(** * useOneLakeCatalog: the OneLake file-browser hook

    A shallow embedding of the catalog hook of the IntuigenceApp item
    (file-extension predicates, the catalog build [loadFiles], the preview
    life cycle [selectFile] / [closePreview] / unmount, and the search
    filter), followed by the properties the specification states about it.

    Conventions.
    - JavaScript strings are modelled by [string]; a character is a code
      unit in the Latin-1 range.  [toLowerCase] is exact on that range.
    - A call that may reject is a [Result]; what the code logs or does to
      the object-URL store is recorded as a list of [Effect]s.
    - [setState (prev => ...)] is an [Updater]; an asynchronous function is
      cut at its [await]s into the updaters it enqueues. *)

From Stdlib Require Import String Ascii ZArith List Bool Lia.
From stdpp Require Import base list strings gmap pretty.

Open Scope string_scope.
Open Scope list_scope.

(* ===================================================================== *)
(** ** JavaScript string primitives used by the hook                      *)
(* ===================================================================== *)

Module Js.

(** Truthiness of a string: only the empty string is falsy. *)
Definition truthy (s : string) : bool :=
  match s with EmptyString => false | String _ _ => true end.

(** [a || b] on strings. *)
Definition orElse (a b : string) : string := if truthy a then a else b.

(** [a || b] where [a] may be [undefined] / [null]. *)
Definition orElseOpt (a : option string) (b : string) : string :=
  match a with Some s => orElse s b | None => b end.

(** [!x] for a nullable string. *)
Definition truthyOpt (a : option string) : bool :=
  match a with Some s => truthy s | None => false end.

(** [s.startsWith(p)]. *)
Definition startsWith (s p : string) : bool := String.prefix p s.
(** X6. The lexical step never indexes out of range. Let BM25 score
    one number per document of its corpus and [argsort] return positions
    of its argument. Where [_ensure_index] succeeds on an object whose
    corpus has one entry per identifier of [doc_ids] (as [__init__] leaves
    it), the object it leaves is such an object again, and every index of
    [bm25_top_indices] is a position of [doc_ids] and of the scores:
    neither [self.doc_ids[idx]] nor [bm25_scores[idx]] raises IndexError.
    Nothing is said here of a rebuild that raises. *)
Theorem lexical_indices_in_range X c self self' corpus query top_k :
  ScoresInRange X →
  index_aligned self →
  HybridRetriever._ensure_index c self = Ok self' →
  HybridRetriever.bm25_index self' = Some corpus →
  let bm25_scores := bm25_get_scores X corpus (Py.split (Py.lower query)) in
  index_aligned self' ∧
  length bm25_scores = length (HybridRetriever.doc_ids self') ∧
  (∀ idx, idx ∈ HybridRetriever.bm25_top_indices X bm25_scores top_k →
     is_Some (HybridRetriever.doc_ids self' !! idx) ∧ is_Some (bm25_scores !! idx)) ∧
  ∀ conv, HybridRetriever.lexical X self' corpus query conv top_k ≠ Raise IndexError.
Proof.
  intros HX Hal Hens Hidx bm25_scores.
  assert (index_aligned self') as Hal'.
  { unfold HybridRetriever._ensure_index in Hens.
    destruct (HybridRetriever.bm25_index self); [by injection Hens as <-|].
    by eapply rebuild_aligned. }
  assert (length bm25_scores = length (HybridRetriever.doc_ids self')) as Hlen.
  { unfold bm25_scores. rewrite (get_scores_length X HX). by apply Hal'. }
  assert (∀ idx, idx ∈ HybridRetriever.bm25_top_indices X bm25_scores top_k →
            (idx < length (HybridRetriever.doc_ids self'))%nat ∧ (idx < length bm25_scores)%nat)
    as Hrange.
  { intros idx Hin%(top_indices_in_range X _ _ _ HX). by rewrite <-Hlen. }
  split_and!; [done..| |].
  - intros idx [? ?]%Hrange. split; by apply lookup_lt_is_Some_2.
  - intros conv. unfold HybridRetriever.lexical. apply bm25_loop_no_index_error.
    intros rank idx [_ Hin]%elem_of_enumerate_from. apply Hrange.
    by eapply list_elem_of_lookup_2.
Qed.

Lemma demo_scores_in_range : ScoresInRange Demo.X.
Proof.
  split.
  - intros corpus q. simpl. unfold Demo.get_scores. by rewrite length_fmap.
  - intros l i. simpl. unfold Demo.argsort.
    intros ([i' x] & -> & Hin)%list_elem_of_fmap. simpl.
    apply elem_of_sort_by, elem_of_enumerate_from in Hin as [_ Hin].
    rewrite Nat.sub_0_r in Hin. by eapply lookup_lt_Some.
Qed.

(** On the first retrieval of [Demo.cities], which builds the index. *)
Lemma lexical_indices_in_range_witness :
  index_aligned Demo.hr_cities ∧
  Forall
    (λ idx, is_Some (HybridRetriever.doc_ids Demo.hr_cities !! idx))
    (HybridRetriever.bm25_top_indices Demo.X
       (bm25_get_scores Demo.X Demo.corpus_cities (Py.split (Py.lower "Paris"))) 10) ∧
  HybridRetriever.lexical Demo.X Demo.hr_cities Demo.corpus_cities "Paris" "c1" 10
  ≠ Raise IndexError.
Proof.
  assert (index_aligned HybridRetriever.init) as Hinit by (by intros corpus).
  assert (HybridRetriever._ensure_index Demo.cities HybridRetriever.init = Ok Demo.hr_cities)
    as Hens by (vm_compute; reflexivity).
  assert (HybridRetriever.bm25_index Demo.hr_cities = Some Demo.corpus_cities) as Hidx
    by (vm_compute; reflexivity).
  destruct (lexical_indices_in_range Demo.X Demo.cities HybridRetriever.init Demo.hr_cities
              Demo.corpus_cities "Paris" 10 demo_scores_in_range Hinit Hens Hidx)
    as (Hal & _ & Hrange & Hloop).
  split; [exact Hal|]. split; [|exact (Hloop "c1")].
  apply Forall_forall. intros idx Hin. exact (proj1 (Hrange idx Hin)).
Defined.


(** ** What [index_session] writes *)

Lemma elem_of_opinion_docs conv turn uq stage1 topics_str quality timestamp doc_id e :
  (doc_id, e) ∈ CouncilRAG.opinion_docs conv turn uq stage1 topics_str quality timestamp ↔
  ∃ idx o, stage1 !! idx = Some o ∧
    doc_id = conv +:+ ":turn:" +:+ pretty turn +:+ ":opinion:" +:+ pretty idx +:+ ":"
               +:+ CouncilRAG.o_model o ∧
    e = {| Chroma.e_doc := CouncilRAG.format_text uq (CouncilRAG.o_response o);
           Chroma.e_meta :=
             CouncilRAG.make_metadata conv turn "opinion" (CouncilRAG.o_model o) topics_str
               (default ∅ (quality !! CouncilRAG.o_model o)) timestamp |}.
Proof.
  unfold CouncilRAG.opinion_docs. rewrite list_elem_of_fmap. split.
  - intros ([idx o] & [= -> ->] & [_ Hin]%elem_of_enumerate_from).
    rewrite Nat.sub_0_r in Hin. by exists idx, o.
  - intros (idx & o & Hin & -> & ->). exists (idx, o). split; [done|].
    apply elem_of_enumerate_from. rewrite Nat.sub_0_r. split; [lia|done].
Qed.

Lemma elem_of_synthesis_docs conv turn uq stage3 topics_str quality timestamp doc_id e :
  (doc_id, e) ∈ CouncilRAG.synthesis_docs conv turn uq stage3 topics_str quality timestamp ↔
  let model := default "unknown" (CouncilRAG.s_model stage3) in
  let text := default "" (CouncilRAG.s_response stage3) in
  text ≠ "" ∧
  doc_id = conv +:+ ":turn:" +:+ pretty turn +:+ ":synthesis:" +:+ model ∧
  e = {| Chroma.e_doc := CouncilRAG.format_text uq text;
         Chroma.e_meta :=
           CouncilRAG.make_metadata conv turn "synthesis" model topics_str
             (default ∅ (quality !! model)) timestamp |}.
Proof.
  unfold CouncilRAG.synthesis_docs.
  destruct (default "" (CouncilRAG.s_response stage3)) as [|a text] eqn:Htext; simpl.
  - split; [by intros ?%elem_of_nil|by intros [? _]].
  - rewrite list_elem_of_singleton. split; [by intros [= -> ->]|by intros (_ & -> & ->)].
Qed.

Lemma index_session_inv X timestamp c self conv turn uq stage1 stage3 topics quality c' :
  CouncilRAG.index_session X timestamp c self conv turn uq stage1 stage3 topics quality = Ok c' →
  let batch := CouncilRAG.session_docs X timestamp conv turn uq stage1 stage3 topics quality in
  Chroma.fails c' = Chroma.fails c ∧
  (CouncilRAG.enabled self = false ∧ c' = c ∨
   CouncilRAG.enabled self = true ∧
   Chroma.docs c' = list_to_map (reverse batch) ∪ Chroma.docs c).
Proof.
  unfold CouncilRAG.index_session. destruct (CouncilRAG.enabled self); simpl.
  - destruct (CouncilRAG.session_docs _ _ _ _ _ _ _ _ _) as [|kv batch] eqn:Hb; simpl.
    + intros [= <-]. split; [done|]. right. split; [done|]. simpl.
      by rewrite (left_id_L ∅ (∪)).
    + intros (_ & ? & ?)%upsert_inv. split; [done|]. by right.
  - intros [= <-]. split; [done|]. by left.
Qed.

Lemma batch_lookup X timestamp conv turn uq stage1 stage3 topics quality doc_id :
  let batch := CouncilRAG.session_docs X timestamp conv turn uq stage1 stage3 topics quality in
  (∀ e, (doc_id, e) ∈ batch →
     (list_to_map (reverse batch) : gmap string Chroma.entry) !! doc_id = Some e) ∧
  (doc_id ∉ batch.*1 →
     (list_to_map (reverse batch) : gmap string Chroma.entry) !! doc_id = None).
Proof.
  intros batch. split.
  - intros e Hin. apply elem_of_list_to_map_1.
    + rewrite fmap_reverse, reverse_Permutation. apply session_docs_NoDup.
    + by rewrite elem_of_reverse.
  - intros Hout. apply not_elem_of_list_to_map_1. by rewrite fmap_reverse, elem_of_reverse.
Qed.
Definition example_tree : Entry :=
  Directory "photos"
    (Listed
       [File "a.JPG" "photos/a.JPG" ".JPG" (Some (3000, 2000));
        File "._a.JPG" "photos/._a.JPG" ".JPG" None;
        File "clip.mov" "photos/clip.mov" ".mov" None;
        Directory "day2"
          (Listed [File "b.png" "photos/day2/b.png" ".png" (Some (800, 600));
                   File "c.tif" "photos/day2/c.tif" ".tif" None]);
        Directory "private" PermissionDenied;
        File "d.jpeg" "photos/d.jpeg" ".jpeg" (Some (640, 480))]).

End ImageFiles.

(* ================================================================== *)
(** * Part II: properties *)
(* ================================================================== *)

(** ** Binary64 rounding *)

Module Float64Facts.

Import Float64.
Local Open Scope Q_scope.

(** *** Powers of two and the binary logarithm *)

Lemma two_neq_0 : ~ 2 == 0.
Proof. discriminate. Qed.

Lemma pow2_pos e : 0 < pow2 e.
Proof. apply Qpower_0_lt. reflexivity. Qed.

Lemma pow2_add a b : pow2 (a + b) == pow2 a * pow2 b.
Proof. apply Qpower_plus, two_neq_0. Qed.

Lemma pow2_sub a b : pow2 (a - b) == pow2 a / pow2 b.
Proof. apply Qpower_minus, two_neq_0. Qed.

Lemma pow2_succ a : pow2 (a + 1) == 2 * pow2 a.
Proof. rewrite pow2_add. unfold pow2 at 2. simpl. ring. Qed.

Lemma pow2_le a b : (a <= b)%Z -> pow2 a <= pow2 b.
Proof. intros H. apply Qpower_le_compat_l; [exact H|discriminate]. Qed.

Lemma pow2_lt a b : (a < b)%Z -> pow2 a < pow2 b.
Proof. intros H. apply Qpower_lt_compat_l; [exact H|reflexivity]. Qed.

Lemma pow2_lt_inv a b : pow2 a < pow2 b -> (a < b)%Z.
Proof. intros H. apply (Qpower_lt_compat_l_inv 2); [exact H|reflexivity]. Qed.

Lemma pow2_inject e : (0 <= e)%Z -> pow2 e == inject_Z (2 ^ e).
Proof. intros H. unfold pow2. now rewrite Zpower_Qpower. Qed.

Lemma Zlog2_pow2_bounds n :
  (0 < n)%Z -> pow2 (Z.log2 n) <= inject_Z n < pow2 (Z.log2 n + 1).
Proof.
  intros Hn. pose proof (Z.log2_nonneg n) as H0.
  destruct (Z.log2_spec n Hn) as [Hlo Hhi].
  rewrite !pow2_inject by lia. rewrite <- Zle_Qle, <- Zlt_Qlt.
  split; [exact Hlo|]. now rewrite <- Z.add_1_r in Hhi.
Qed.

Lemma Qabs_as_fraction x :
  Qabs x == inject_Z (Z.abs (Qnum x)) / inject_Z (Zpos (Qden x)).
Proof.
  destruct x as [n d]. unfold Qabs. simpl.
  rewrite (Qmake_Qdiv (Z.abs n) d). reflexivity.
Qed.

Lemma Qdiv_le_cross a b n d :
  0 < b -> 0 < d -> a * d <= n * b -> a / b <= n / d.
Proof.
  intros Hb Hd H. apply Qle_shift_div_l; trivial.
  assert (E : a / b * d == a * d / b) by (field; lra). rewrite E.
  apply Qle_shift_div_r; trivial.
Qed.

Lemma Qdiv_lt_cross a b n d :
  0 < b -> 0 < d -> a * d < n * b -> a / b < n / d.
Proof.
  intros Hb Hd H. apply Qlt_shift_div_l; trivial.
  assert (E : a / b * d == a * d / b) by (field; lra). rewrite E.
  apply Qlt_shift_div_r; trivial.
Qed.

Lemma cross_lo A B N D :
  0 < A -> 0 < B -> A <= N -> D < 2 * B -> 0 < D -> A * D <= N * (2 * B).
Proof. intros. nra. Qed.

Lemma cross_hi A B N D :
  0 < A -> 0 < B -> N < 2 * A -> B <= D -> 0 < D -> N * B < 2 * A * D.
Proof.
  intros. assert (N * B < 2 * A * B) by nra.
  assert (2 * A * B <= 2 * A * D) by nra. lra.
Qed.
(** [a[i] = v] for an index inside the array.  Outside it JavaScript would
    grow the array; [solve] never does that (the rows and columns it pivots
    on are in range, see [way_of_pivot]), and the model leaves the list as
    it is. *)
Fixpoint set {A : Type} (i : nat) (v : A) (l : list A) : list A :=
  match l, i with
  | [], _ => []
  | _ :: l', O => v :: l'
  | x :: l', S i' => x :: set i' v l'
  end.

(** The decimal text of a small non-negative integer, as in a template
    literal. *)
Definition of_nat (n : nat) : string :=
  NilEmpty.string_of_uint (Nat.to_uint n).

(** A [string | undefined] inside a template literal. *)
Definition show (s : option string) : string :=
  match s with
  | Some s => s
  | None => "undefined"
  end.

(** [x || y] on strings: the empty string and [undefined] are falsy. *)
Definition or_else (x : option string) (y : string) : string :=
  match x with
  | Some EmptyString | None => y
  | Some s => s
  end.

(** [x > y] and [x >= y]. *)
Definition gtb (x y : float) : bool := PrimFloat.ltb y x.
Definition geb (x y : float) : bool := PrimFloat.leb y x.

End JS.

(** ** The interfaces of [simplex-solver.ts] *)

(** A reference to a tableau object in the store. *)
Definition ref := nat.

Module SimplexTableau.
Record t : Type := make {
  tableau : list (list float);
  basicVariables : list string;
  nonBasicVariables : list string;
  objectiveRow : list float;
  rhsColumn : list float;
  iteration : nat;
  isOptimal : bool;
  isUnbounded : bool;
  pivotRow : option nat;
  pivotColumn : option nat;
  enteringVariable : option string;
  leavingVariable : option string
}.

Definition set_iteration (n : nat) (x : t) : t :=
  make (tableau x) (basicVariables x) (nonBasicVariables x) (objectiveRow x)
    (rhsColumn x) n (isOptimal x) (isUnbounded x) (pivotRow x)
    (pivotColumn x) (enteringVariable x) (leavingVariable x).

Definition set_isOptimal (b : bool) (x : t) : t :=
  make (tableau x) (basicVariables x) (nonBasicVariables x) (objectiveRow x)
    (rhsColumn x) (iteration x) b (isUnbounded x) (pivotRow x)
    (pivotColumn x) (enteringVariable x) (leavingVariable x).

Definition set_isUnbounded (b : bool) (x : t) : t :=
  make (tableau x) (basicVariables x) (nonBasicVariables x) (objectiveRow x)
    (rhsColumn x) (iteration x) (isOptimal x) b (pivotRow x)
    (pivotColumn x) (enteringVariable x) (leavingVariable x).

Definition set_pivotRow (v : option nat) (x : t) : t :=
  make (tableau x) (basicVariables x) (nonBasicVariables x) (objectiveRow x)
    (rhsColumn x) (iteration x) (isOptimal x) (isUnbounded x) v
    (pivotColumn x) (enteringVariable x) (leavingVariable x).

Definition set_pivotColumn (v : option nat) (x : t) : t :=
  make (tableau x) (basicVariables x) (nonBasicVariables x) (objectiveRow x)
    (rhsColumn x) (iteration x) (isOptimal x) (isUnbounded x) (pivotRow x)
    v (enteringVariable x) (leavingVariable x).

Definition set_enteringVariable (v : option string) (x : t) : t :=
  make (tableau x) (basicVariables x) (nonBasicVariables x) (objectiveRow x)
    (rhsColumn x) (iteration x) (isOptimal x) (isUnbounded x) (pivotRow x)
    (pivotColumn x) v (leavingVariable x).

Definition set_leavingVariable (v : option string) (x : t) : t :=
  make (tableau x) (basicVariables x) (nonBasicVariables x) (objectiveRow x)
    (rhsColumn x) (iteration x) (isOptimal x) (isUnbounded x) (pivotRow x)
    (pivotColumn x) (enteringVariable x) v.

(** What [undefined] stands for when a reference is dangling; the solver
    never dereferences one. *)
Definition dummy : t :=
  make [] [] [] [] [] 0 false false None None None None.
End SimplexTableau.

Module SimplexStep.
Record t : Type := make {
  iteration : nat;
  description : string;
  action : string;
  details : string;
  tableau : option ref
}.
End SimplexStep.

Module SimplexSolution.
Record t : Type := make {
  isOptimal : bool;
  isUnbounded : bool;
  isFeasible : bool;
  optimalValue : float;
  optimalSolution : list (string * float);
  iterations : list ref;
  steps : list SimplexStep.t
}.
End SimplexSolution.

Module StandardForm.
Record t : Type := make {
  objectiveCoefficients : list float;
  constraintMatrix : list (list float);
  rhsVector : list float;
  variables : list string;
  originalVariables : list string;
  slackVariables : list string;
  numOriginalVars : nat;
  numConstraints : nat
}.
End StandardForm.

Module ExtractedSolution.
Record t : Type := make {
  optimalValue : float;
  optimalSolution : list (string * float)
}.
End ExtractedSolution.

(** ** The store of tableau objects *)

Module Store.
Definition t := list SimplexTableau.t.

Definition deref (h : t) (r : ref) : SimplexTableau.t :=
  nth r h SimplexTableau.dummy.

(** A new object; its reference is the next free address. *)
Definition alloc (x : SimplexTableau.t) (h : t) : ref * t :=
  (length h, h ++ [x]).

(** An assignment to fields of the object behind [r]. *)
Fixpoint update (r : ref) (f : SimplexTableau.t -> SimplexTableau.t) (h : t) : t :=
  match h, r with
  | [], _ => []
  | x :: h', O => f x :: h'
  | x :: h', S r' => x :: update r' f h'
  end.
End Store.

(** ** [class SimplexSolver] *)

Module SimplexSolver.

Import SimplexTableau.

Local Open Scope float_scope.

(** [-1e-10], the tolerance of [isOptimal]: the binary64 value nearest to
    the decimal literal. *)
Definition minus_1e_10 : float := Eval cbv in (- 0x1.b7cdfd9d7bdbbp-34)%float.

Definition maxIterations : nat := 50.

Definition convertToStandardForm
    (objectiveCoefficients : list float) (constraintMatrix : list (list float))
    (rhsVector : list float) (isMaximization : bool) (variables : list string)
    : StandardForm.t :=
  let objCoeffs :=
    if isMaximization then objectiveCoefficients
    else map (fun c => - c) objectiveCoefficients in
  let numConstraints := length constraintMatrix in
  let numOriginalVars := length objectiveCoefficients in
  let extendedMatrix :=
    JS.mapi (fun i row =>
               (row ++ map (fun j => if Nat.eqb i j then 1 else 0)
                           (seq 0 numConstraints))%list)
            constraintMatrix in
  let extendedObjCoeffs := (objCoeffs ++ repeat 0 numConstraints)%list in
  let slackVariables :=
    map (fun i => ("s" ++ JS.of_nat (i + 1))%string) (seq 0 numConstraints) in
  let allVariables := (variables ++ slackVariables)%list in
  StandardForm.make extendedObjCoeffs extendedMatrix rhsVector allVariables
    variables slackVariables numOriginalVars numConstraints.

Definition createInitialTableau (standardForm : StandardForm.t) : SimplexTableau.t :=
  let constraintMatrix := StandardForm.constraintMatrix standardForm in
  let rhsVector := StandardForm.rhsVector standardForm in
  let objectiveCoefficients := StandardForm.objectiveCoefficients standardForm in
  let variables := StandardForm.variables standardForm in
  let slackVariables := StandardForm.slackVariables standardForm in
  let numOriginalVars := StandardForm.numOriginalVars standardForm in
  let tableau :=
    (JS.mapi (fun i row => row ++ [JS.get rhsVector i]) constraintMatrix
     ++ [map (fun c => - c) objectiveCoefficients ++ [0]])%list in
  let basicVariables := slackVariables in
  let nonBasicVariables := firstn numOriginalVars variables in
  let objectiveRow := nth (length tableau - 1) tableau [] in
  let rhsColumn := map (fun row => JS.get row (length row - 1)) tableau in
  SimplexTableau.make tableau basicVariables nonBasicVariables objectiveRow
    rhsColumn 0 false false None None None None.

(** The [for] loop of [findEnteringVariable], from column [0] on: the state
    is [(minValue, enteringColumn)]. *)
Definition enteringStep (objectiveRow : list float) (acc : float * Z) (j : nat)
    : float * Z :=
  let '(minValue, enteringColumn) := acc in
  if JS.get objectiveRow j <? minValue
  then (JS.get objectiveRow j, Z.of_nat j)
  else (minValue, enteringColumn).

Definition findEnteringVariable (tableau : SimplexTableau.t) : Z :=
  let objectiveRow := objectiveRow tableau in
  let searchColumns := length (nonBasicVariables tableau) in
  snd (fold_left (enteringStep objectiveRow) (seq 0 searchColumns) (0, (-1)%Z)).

+ + +

**Your objective:** Reproduce exactly, and only, the part of the listing above that begins at the line with "(** ** Binary64 rounding *)" and goes on through the line with "Proof. apply Qpower_0_lt. reflexivity. Qed.".

**Worked solution:**
(** ** Binary64 rounding *)

Module Float64Facts.

Import Float64.
Local Open Scope Q_scope.

(** *** Powers of two and the binary logarithm *)

Lemma two_neq_0 : ~ 2 == 0.
Proof. discriminate. Qed.

Lemma pow2_pos e : 0 < pow2 e.
Proof. apply Qpower_0_lt. reflexivity. Qed.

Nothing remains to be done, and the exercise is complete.